EXERCISE DESCRIPTION: Below are entries. Pull out all lines containing "export".

=== RECORDS FOR THE EXERCISE ===

Lemma worded_schedule (order : Order.t) (tr : list Event) :
  Forall (worded order) (schedule false false tr) ->
  forall pre o o' message post,
    tr = pre ++ Invoked o (task.NotifyCustomer o' message) :: post ->
    success_message message = true ->
    o' = order /\ message = notification (consumed SignalExpedite pre).
Proof.
  intros H pre o o' message post -> Hm.
  pose proof (proj1 (List.Forall_forall _ _) H _
                (schedule_complete pre post o _)) as Hw.
  unfold worded in Hw. cbn in Hw. rewrite Hm in Hw.
  specialize (Hw eq_refl). injection Hw as -> ->. split; reflexivity.
Qed.

(** X20. The success notification is worded after the expedite flag at
    the moment it is sent: it is the expedited text exactly when an
    Expedite was consumed before the notification is handed out -- during
    Validate, Payment or Process -- and an Expedite that arrives while
    the notification is in flight changes nothing. *)
Theorem X20_notification_wording :
  forall (h : History) (mk : gmap string Z) (t0 : Time) (order : Order.t)
         (pre : list Event) (o : Options) (o' : Order.t) (message : string)
         (post : list Event),
    trace (run h mk t0 order)
    = pre ++ Invoked o (task.NotifyCustomer o' message) :: post ->
    success_message message = true ->
    o' = order /\ message = notification (consumed SignalExpedite pre).
Proof.
  intros h mk t0 order. apply worded_schedule.
  wf_run; wf_facts; cbn [trace]; wf_observe; wf_flags.
  all: repeat constructor.
  all: unfold worded; cbn; try discriminate.
  all: intros _; rewrite ?orb_false_r, ?orb_true_r; try reflexivity.
  all: repeat match goal with
              | |- context [consumed SignalExpedite ?t] =>
                  destruct (consumed SignalExpedite t)
              end; cbn in *; congruence.
Qed.

Lemma X20_witness :
  "Your expedited order has been processed successfully"%string
  = notification
      (consumed SignalExpedite
         (firstn 20 (trace (run (h_signal SignalExpedite 0) fresh 0 order1)))).
Proof.
  apply (X20_notification_wording (h_signal SignalExpedite 0) fresh 0 order1
           (firstn 20 (trace (run (h_signal SignalExpedite 0) fresh 0 order1)))
           (ForActivity activityOptions) order1
           "Your expedited order has been processed successfully"
           (skipn 21 (trace (run (h_signal SignalExpedite 0) fresh 0 order1))));
    [vm_compute; reflexivity | reflexivity].
Defined.

End NotificationFacts.

Section FailureFacts.

Import workflows observe reasoning samples listener.
(** * window.ai: model selection, provider payloads, configs and transactions

    A shallow embedding of

    - [src/core/llm/openai.ts]: the OpenAI provider descriptor built by [init];
    - the [ConfigManager] class (config resolution per model);
    - the [TransactionManager] class (transaction records).

    JavaScript objects are finite maps from property names to values, code
    that may [throw] returns a [result], and storage is passed explicitly. *)

From stdpp Require Import gmap strings list fin_maps.
From Stdlib Require Import ZArith DecimalString.

Set Warnings "-register-all".
Local Open Scope string_scope.

(** ** The fragment of JavaScript the sources rely on *)

Module JS.

(** Values. Numbers are only ever tested for being zero or compared with
    [undefined] by the modelled code, so integers stand for them. *)
Inductive value : Type :=
  | JUndefined
  | JNull
  | JBool (b : bool)
  | JNum (n : Z)
  | JStr (s : string)
  | JArr (items : list value)
  | JObj (fields : gmap string value).

(** What a [throw] carries: a [TypeError] raised by the language itself, or
    [new Error(msg)] raised by the program. *)
Inductive exn : Type :=
  | TypeError
  | Error (msg : string).

(** The outcome of running a piece of code: it returns or it throws. *)
Inductive result (A : Type) : Type :=
  | Ok (a : A)
  | Throw (e : exn).
Arguments Ok {A} a.
Arguments Throw {A} e.

Definition ret {A} (a : A) : result A := Ok a.
Definition throw {A} (e : exn) : result A := Throw e.

#[export] Instance result_ret : MRet result := λ A a, Ok a.
#[export] Instance result_bind : MBind result := λ A B k m,
  match m with
  | Ok a => k a
  | Throw e => Throw e
  end.

(** ToBoolean: what [if (v)], [v ? a : b], [!v] and [v || w] test. *)
Definition truthy (v : value) : bool :=
  match v with
  | JUndefined | JNull => false
  | JBool b => b
  | JNum n => negb (n =? 0)%Z
  | JStr s => negb (String.eqb s "")
  | JArr _ | JObj _ => true
  end.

===

ANSWER SECTION:
#[export] Instance result_ret : MRet result := λ A a, Ok a.
#[export] Instance result_bind : MBind result := λ A B k m,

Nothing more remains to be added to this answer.